O SR. ALFREDO OLIVEIRA – Não, ela foi impedida…

 

A SRA. FRANSSINETE FLORENZANO– Então, não era a Tecejuta?

 

O SR. ALFREDO OLIVEIRA – Não, não, depois ela veio a funcionar. Não sei se era a Tecejuta.

 

O SR. PRESIDENTE– Era a Tecejuta.

 

O SR. ALFREDO OLIVEIRA – Inicialmente ela foi impedida de funcionar e posteriormente isso caiu por terra e as indústrias começaram a nascer aqui, inclusive, essa.

 

A SRA. FRANSSINETE FLORENZANO – Entendi. Qual era o seu relacionamento, naquela época com o Coronel Jarbas Passarinho, com Alacid Nunes e Nélio Lobato?

 

O SR. ALFREDO OLIVEIRA – Olha, por incrível que pareça, em princípio, era um relacionamento extremamente cordial, porque eu era o médico da SPHEV e ele era o Major, assessor do superintendente que era o Aldebaro Klautau. Então, tínhamos um relacionamento muito cordial, ele era remista …
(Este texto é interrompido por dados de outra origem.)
Lemma constructed_job_identity_witness :
  exists job h' j t',
    CalrissianJob_init demo_staging demo_arguments [] = (Return job, h') /\
    to_k8s_job (demo_runtime alice_workspace) job [] = (Return j, t') /\
    arg_security_context demo_arguments = PNone /\
    ps_service_account_name (pts_spec (js_template (job_spec j)))
      = "calrissian-sa" /\
    ps_security_context (pts_spec (js_template (job_spec j)))
      = {| run_as_group := PInt 0; run_as_user := PInt 0; fs_group := PInt 0 |}.
Proof.
  eexists _, _, _, _. split; [vm_compute; reflexivity|].
  split; [vm_compute; reflexivity|]. split; [reflexivity|].
  edestruct constructed_job_identity
    with (stg := demo_staging) (rt := demo_runtime alice_workspace)
         (a := demo_arguments) (h := @nil StagingEvent) (t := @nil Event)
    as [Hsa Hctx]; [vm_compute; reflexivity | vm_compute; reflexivity |].
  split; [exact Hsa | exact (Hctx eq_refl)].
Defined.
A SRA. FRANSSINETE FLORENZANO – O Senhor está falando de qual dos três só para ficar registrado na taquigrafia.

 

O SR. ALFREDO OLIVEIRA – Como assim?

 

A SRA. FRANSSINETE FLORENZANO –  Que o Senhor tinha um relacionamento cordial?

 

O SR. ALFREDO OLIVEIRA – Com Jarbas Passarinho.

 

A SRA. FRANSSINETE FLORENZANO – Com Jarbas Passarinho.

 

O SRALFREDO OLIVEIRA – E com o Aldebaro Klautau também, cordial, mas politicamente nada a ver.
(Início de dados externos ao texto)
(** C4. The service checks [typeof amount !== 'number' || amount <= 0] and
    nothing else of the amount: no test that it is finite, no bounds. An
    amount of [Infinity] is structurally invalid whatever bounds are
    configured, yet the service does not throw [INVALID_TRADE_PARAMS]: the
    audit row is inserted and the controller answers with the token. The same
    happens for a finite amount above the upper bound, whatever the bounds.
    The row and the claims hold the parameters as the code hands them to
    node-postgres and jsonwebtoken; both libraries write them with
    [JSON.stringify], where [Infinity] comes out as [null]. *)
Theorem amount_outside_bounds_is_issued :
  (forall lo hi, structurally_valid lo hi (trade_params_of (Num PosInfinity)) = false)
  /\ is_invalid_trade_params
       (fst (create_signed_token no_text (Str "acme") (Str "u1")
               (trade_params_of (Num PosInfinity)) (active_acme [] midnight)))
     = false
  /\ (exists data,
        fst (generate_trade_token no_text (issuance_request "acme" (Num PosInfinity))
               (active_acme [] midnight))
        = Return (Responded (success_response data "token generated successfully")))
  /\ length (trade_rows (pg (snd (generate_trade_token no_text
                                    (issuance_request "acme" (Num PosInfinity))
                                    (active_acme [] midnight))))) = 1%nat
  /\ (forall lo hi,
        structurally_valid lo hi (trade_params_of (Num (Finite (above_bound hi)))) = false
        /\ (exists data,
              fst (generate_trade_token no_text
                     (issuance_request "acme" (Num (Finite (above_bound hi))))
                     (active_acme [] midnight))
              = Return (Responded (success_response data "token generated successfully")))
        /\ length (trade_rows (pg (snd (generate_trade_token no_text
                                          (issuance_request "acme"
                                             (Num (Finite (above_bound hi))))
                                          (active_acme [] midnight))))) = 1%nat).
Proof.
  split; [intros lo hi; reflexivity|].
  split; [reflexivity|]. split; [eexists; reflexivity|]. split; [reflexivity|].
  intros lo hi. split.
  { unfold structurally_valid, trade_params_of, property. cbn.
    rewrite above_bound_exceeds. now rewrite !andb_false_r. }
  assert (Hacc : trade_params_accepted
                   (trade_params_of (Num (Finite (above_bound hi)))) = true).
  { unfold trade_params_accepted, trade_params_of, property. cbn.
    now rewrite above_bound_positive. }
  unfold issuance_request.
  rewrite (generate_trade_token_calls_service no_text) by reflexivity.
  rewrite (create_signed_token_persists no_text _ (acme true))
    by (reflexivity || exact Hacc).
  split; [eexists; reflexivity | reflexivity].
Qed.

Lemma issue_rejects_exactly_unaccepted_params_witness :
  is_invalid_trade_params
    (fst (create_signed_token no_text (Str "acme") (Str "u1")
            (trade_params_of (Num NaN)) (active_acme [] midnight)))
  = true
  /\ trade_rows (pg (snd (create_signed_token no_text (Str "acme") (Str "u1")
                            (trade_params_of (Num NaN)) (active_acme [] midnight))))
     = [].
Proof.
  assert (H1 : active_exchange (pg (active_acme [] midnight))
                 (sql_text no_text (Str "acme")) (acme true)) by reflexivity.
  assert (H2 : next_fault (pg (active_acme [] midnight)) = None) by reflexivity.
  assert (H3 : forall e, next_fault (pg (after_query (active_acme [] midnight))) = Some e ->
                         has_code e "INVALID_TRADE_PARAMS" = false)
    by (intros e H; discriminate H).
  destruct (issue_rejects_exactly_unaccepted_params no_text (active_acme [] midnight)
              (acme true) (Str "acme") (Str "u1") (trade_params_of (Num NaN))
              H1 H2 eq_refl eq_refl H3) as (Hinv & Hrej & _).
  split; [exact Hinv | exact (proj2 (Hrej eq_refl))].
Defined.

(** C5 fails as stated: the first write fails and a second one would go
    through, yet the request ends as an error after the single attempt; the
    entry of [faults] a retry would have met is still there. *)
Lemma failed_write_is_not_retried :
  fst (create_trade_log_with_retry no_text (Str "acme") (Str "u1")
         (trade_params_of (of_Z 100))
         (after_query (active_acme [None; Some connection_refused; None] midnight)))
  = Return 0%N
  /\ generate_trade_token no_text (issuance_request "acme" (of_Z 100))
       (active_acme [None; Some connection_refused; None] midnight)
     = (Return (Next connection_refused), active_acme [None] midnight).
Proof. split; reflexivity. Qed.

Lemma persistence_failure_is_forwarded_witness :
  generate_trade_token no_text (issuance_request "acme" (of_Z 100))
    (active_acme [None; Some connection_refused] midnight)
  = (Return (Next connection_refused),
     after_query (after_query (active_acme [None; Some connection_refused] midnight))).
Proof.
  refine (proj1 (proj2 (persistence_failure_is_forwarded no_text
            (active_acme [None; Some connection_refused] midnight) (acme true)
            (Str "acme") (Str "u1") (trade_params_of (of_Z 100)) connection_refused
            _ _ _ _ _ _ _ _ _ _))); reflexivity.
Defined.

(** C3 at two clock readings one millisecond apart that straddle a second:
    [iat] comes from the first reading and [exp] from the second, so the token
    lives 31 seconds while the response announces 30. *)
Theorem token_lifetime_across_second_boundary :
  exists t,
    fst (create_signed_token no_text (Str "acme") (Str "u1")
           (trade_params_of (of_Z 100)) (active_acme [] second_boundary))
    = Return t
    /\ jwt.iat (jwt.claims (token t)) = 1
    /\ jwt.exp (jwt.claims (token t)) = 32
    /\ jwt.exp (jwt.claims (token t)) - jwt.iat (jwt.claims (token t)) = 31
    /\ expires_in t = 30.
Proof. eexists. repeat split. Qed.

(** * Properties of the gateway *)

Lemma alter_present {A} (f : A -> A) (m : gmap string A) (i : string) (x : A) :
  m !! i = Some x -> alter f i m = <[i := f x]> m.
Proof.
  intros H. apply map_eq. intros j. destruct (decide (i = j)) as [<-|Hne].
  - now rewrite lookup_alter_eq, lookup_insert_eq, H.
  - now rewrite lookup_alter_ne, lookup_insert_ne.
Qed.

Lemma set_sockets_twice (f g : gmap string socket -> gmap string socket) (w : world) :
  set_sockets f (set_sockets g w) = set_sockets (fun m => f (g m)) w.
Proof. reflexivity. Qed.

(** A frame sent on an open socket is appended to what it has sent. *)
Lemma socket_send_open (socket_id : string) (frame : server_frame) (w : world) sock :
  sockets w !! socket_id = Some sock -> readyState sock = OPEN ->
  socket_send socket_id frame w
  = (Return tt,
     set_sockets <[socket_id := {| readyState := OPEN; sent := sent sock ++ [frame];
                                   close_call := close_call sock |}]> w).
Proof.
  intros Hs Ho. unfold socket_send, modify, set_sockets. do 2 f_equal.
  rewrite (alter_present _ _ _ _ Hs), Ho. reflexivity.
Qed.

Lemma send_error_open (socket_id error : string) (code : Z) (w : world) sock :
  sockets w !! socket_id = Some sock -> readyState sock = OPEN ->
  send_error socket_id error code w
  = (Return tt,
     set_sockets <[socket_id := {| readyState := OPEN;
                                   sent := sent sock ++ [error_frame error code];
                                   close_call := close_call sock |}]> w).
Proof.
  intros Hs Ho. unfold send_error, try_catch.
  now rewrite (socket_send_open _ _ _ _ Hs Ho).
Qed.

(** Closing an open socket starts the handshake with the given code. *)
Lemma socket_close_open (socket_id reason : string) (code : Z) (w : world) sock :
  sockets w !! socket_id = Some sock -> readyState sock = OPEN ->
  socket_close socket_id code reason w
  = (Return tt,
     set_sockets <[socket_id := {| readyState := CLOSING; sent := sent sock;
                                   close_call := Some (code, reason) |}]> w).
Proof.
  intros Hs Ho. unfold socket_close, modify, set_sockets. do 2 f_equal.
  rewrite (alter_present _ _ _ _ Hs), Ho. reflexivity.
Qed.

(** An error frame followed by [close]: what every refusal of [handle_auth]
    does to an open socket. *)
Lemma refuse_open (socket_id error reason : string) (code : Z) (w : world) sock :
  sockets w !! socket_id = Some sock -> readyState sock = OPEN ->
  (let* _ := send_error socket_id error code in
   socket_close socket_id code reason) w
  = (Return tt,
     set_sockets <[socket_id := {| readyState := CLOSING;
                                   sent := sent sock ++ [error_frame error code];
                                   close_call := Some (code, reason) |}]> w).
Proof.
  intros Hs Ho. unfold bind. rewrite (send_error_open _ _ _ _ _ Hs Ho).
  erewrite socket_close_open; [|apply lookup_insert_eq|reflexivity].
  rewrite set_sockets_twice. unfold set_sockets. cbn. do 2 f_equal.
  apply insert_insert_eq.
Qed.

(** Stepping through a computation. *)
Lemma bind_return {A B} (m : M A) (k : A -> M B) (w w' : world) (a : A) :
  m w = (Return a, w') -> bind m k w = k a w'.
Proof. unfold bind. now intros ->. Qed.

Lemma bind_throw {A B} (m : M A) (k : A -> M B) (w w' : world) (e : error) :
  m w = (Throw e, w') -> bind m k w = (Throw e, w').
Proof. unfold bind. now intros ->. Qed.

Lemma try_catch_return {A} (m : M A) (h : error -> M A) (w w' : world) (a : A) :
  m w = (Return a, w') -> try_catch m h w = (Return a, w').
Proof. unfold try_catch. now intros ->. Qed.

Lemma try_catch_throw {A} (m : M A) (h : error -> M A) (w w' : world) (e : error) :
  m w = (Throw e, w') -> try_catch m h w = h e w'.
Proof. unfold try_catch. now intros ->. Qed.

Lemma get_readable (message : value) (key : string) (w : world) :
  readable message = true ->
  get message key w = (Return (property message key), w).
Proof. destruct message; cbn; intros; try discriminate; reflexivity. Qed.

Lemma get_unreadable (message : value) (key : string) (w : world) :
  readable message = false ->
  exists e, get message key w = (Throw e, w).
Proof. destruct message; cbn; intros; try discriminate; eauto. Qed.

Lemma var_present {A} (socket_id : string) (f : session -> A) (d : A) (w : world) s :
  sessions w !! socket_id = Some s ->
  var socket_id f d w = (Return (f s), w).
Proof. intros H. unfold var, gets. now rewrite H. Qed.

Lemma gt_value_of_Z (count limit : Z) :
  gt_value count (of_Z limit) = (limit <? count)%Z.
Proof.
  unfold gt_value, of_Z.
  destruct (Z.ltb_spec limit count) as [H|H].
  - apply andb_true_intro. split.
    + apply Qle_bool_iff. rewrite <- Zle_Qle. lia.
    + apply negb_true_iff. destruct (Qeq_bool _ _) eqn:E; [|reflexivity].
      apply Qeq_bool_iff in E. apply (proj1 (inject_Z_injective _ _)) in E. lia.
  - destruct (Z.eq_dec limit count) as [->|Hne].
    + assert (Qeq_bool (inject_Z count) (inject_Z count) = true) as ->
        by (apply Qeq_bool_iff; reflexivity).
      now rewrite andb_false_r.
    + assert (Qle_bool (inject_Z limit) (inject_Z count) = false) as ->; [|reflexivity].
      destruct (Qle_bool _ _) eqn:E; [|reflexivity].
      apply Qle_bool_iff in E. rewrite <- Zle_Qle in E. lia.
Qed.

(** What [check_message_rate] answers and leaves behind. *)
Lemma check_message_rate_counts (socket_id : string) (exchange_id : option string)
    (w : world) :
  check_message_rate socket_id exchange_id None w
  = (Return (if (60 <? messages_this_minute w socket_id (current (time w)) + 1)%Z
             then Denied 4006 "message rate limit exceeded"
             else Allowed),
     counted socket_id w).
Proof.
  unfold check_message_rate.
  change (default (own_property DEFAULT_LIMITS "messages_per_minute") None)
    with (of_Z 60).
  unfold counted, messages_this_minute, tick, bind, Date_now, incr, expire, modify, ret.
  cbn. rewrite gt_value_of_Z.
  destruct (default 0 (strings (redis w) !! minute_key socket_id (current (time w)))
            + 1 =? 1)%Z eqn:E; cbn.
  - destruct (60 <? _)%Z; unfold set_redis, set_time; cbn;
      (rewrite decide_True by (left; rewrite lookup_insert_eq; eauto));
      reflexivity.
  - destruct (60 <? _)%Z; reflexivity.
Qed.

Section GatewayProperties.

Variable prepareValue : value -> string.
Variable JSON_value : string -> option value.

(** The text [ping] is no JSON text, whatever the parser does elsewhere. *)
Lemma JSON_parse_bare_ping :
  JSON_parse JSON_value "ping" = Throw (SyntaxError "Unexpected token in JSON").
Proof. reflexivity. Qed.

(** A frame that does not parse is answered with the error frame 4007, in
    any state of the session, and nothing else happens. *)
Lemma on_message_bare_ping (socket_id : string) (w : world) :
  on_message prepareValue JSON_value socket_id "ping" w
  = send_error socket_id "invalid message format" 4007 w.
Proof. reflexivity. Qed.

(** [on_message] hands a parsed message to the handler the state selects. *)
Lemma on_message_parsed (socket_id data : string) (message : value) (w : world) s :
  sessions w !! socket_id = Some s ->
  JSON_parse JSON_value data = Return message ->
  on_message prepareValue JSON_value socket_id data w
  = try_catch
      (if is_authenticated s
       then handle_message socket_id message
       else handle_auth prepareValue socket_id message)
      (fun error => send_error socket_id "invalid message format" 4007) w.
Proof.
  intros Hs Hparse. unfold on_message, try_catch.
  erewrite bind_return; [|rewrite Hparse; reflexivity].
  erewrite bind_return; [|apply (var_present _ _ _ _ _ Hs)].
  destruct (is_authenticated s); reflexivity.
Qed.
Então, porque eu não tinha feito nada e ele tinha que me prender, quer dizer prender uma pessoa que estava, absolutamente, dentro da Constituição, porque pela Constituição não era nenhum delito eu ser comunista, eu defender as minhas ideias, não havia provas de que eu tivesse feito qualquer coisa contra a sociedade. Então, para ele foi profundamente constrangedor, porque ele virou o meu carcereiro, porque ele foi o encarregado do inquérito do IPM na SPHEV, ele era quem tinha que mandar me prender. Eu sei que ele ficava extremamente constrangido por causa do relacionamento anterior, ‘né’?

 

A SRA. FRANSSINETE FLORENZANO – E o Alacid e o Nélio Lobato?